====== Supplied records ======
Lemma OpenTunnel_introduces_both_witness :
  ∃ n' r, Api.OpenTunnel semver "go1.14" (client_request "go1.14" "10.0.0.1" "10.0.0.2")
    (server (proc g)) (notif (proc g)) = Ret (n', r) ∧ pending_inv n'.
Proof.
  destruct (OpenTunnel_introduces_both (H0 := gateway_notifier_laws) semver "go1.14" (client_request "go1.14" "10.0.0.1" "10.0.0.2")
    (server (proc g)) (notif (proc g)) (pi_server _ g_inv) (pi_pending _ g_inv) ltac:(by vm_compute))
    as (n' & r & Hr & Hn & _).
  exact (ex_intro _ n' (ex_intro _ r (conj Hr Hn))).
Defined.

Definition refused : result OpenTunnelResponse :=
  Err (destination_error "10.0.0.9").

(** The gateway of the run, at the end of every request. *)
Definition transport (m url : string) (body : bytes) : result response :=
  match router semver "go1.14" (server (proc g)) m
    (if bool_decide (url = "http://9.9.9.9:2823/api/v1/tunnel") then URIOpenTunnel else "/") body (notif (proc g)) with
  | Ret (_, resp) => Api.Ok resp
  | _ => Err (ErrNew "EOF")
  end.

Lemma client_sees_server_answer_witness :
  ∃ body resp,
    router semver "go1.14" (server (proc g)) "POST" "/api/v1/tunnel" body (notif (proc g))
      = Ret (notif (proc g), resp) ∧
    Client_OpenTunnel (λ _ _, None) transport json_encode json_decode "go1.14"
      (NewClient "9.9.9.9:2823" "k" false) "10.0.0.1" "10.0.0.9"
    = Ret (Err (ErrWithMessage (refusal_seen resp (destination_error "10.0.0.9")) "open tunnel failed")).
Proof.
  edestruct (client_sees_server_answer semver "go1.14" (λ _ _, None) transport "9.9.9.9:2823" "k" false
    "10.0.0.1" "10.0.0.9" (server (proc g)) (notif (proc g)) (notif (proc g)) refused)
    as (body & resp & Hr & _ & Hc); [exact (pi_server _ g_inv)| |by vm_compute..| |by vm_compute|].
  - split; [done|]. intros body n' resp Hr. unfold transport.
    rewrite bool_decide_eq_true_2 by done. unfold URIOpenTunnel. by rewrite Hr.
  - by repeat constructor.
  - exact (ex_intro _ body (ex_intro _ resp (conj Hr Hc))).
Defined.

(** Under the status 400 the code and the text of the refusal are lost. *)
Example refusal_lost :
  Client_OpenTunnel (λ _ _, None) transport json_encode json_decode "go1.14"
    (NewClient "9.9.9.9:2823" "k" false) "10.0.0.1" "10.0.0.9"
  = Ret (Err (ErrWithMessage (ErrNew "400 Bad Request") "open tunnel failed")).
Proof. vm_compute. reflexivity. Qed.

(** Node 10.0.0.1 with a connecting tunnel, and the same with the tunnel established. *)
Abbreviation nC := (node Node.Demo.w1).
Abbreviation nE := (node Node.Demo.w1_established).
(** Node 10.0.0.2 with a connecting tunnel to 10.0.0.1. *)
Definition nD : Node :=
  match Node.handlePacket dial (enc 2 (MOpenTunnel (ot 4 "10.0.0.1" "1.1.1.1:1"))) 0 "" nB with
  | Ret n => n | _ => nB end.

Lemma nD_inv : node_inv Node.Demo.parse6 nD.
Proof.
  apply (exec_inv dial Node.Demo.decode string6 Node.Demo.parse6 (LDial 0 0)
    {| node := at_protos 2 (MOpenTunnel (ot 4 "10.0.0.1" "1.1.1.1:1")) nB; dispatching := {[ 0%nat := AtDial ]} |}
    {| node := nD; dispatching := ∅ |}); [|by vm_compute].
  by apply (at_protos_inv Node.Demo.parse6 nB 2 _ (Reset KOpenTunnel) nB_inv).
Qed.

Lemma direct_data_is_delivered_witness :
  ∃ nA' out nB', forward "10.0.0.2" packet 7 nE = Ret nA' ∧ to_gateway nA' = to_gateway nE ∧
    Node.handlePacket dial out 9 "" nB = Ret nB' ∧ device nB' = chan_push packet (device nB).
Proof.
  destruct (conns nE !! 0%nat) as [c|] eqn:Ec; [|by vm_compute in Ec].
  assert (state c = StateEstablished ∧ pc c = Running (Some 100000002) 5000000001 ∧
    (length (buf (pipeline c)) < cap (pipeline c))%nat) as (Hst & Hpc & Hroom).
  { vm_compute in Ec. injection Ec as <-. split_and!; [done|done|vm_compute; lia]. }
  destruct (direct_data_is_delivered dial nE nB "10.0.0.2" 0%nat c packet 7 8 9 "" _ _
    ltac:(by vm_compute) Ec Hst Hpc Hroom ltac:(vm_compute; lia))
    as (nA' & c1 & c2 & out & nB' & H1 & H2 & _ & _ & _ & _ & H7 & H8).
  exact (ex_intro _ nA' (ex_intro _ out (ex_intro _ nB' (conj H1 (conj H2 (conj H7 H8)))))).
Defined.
======
====== Supplied records ======
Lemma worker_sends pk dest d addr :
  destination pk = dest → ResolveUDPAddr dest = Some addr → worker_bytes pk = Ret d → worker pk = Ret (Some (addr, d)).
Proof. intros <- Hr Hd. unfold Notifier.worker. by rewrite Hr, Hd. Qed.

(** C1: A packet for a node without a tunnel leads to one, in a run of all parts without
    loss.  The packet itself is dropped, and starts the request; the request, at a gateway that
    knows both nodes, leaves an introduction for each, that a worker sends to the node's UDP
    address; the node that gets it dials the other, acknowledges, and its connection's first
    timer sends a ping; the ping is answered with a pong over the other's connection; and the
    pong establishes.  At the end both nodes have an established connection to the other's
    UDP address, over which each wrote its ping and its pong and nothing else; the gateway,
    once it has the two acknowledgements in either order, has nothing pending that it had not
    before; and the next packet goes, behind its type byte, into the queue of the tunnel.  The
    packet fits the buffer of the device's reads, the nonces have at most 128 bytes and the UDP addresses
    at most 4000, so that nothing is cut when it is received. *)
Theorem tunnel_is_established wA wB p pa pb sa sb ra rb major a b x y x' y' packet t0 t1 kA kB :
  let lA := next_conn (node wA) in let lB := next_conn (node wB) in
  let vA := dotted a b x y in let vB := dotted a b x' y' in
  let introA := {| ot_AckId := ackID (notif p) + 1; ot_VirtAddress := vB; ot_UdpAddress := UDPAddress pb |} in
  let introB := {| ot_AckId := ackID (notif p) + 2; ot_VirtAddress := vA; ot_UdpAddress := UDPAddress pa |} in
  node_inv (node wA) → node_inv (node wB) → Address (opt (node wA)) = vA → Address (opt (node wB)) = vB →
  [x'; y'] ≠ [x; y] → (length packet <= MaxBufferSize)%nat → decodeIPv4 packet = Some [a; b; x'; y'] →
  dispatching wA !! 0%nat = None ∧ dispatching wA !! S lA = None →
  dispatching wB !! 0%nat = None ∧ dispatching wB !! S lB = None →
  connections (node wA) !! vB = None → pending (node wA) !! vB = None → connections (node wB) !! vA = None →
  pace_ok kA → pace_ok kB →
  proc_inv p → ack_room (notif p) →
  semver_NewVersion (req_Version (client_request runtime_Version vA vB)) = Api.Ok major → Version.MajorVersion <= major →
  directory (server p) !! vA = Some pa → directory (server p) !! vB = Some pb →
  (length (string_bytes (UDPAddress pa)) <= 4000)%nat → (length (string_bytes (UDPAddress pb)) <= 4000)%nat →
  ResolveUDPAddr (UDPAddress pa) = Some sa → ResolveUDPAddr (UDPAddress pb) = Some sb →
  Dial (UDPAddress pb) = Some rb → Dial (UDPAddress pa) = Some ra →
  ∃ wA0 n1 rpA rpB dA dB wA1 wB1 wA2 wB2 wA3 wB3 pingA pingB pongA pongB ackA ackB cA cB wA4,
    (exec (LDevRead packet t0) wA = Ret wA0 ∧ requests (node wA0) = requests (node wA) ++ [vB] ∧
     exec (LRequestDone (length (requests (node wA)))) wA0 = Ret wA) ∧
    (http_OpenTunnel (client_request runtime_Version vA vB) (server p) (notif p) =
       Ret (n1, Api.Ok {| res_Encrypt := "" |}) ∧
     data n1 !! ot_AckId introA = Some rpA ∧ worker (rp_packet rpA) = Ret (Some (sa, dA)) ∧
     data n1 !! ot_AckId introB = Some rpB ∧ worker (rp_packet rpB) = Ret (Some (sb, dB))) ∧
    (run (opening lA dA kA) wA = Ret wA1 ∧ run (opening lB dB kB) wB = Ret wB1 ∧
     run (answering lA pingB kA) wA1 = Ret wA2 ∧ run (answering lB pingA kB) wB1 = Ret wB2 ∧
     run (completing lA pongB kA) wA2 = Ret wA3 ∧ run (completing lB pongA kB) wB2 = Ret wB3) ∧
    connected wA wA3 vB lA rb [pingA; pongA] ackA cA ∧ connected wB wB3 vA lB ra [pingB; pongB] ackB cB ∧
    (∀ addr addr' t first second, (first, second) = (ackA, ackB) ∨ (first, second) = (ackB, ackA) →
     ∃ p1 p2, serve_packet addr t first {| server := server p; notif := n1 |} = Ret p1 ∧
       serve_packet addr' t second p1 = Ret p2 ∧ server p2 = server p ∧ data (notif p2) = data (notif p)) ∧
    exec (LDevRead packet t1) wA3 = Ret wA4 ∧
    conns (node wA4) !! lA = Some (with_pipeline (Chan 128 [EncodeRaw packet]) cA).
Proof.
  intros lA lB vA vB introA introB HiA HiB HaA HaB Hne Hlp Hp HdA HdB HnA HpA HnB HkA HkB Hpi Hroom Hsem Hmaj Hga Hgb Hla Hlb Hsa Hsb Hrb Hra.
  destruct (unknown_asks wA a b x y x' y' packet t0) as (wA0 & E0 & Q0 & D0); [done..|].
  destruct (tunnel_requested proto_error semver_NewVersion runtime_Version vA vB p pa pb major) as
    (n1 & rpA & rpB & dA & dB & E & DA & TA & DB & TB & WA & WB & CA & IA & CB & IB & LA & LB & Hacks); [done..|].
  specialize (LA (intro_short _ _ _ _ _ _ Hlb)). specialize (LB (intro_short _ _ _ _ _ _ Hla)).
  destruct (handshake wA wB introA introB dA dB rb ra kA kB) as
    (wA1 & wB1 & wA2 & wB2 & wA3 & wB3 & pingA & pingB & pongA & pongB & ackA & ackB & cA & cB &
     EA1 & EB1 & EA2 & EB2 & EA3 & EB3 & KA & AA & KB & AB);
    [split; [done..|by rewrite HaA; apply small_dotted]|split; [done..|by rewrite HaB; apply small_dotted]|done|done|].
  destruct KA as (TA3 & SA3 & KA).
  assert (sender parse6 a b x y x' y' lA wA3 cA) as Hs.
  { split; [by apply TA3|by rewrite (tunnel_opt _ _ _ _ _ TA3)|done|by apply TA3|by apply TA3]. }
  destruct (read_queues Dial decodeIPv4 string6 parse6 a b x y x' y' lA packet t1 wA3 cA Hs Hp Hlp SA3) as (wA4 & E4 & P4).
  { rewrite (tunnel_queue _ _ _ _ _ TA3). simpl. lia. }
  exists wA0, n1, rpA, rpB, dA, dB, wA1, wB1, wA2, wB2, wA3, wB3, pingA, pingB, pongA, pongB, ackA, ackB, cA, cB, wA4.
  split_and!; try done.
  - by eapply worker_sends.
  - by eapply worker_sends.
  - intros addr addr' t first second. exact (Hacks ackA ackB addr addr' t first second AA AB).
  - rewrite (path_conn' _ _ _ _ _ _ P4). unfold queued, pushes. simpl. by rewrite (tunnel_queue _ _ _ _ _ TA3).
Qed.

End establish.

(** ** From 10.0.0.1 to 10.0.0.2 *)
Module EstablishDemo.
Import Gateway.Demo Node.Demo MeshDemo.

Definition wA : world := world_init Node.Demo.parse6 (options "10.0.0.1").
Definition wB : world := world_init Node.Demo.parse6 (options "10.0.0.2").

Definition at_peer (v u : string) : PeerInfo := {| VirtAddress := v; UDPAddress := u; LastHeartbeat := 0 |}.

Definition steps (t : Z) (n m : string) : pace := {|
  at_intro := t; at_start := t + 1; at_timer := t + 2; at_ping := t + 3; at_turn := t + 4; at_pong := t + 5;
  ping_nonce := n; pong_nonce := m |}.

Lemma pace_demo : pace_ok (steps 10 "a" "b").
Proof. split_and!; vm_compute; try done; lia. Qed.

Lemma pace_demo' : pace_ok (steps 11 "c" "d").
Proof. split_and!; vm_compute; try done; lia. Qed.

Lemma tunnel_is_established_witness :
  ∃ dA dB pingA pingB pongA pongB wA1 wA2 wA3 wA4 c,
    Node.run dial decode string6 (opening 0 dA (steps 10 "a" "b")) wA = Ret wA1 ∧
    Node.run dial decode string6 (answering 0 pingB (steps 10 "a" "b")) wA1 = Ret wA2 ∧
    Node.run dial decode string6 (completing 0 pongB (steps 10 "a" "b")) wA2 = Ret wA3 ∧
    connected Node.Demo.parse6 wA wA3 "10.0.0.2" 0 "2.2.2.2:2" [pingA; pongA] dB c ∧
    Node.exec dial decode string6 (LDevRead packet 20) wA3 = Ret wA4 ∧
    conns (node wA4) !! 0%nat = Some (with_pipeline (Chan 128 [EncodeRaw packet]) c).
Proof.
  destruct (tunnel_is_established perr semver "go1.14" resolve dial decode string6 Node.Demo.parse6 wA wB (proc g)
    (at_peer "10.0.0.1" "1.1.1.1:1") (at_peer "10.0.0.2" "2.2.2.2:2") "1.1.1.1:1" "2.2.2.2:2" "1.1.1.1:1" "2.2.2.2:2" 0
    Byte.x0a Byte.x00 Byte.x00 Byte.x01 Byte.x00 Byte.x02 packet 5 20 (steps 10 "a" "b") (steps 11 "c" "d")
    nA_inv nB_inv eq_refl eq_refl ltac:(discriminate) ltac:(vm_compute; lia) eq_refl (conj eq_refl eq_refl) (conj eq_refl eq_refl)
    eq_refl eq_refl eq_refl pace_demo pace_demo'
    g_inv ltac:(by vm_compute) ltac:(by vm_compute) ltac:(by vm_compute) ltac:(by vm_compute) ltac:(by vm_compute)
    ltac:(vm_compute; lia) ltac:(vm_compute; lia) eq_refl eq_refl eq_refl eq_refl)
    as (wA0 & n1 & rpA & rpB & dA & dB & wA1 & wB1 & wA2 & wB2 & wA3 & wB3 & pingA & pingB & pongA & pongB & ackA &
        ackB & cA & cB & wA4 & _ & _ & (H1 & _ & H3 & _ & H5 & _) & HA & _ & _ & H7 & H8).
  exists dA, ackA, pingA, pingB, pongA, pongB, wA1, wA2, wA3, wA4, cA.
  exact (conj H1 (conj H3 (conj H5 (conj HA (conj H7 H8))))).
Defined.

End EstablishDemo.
======
**What is expected**
Where the material contains a line with "LDevRead", return that line.

**Your response**
    (exec (LDevRead packet t0) wA = Ret wA0 ∧ requests (node wA0) = requests (node wA) ++ [vB] ∧
    exec (LDevRead packet t1) wA3 = Ret wA4 ∧
    Node.exec dial decode string6 (LDevRead packet 20) wA3 = Ret wA4 ∧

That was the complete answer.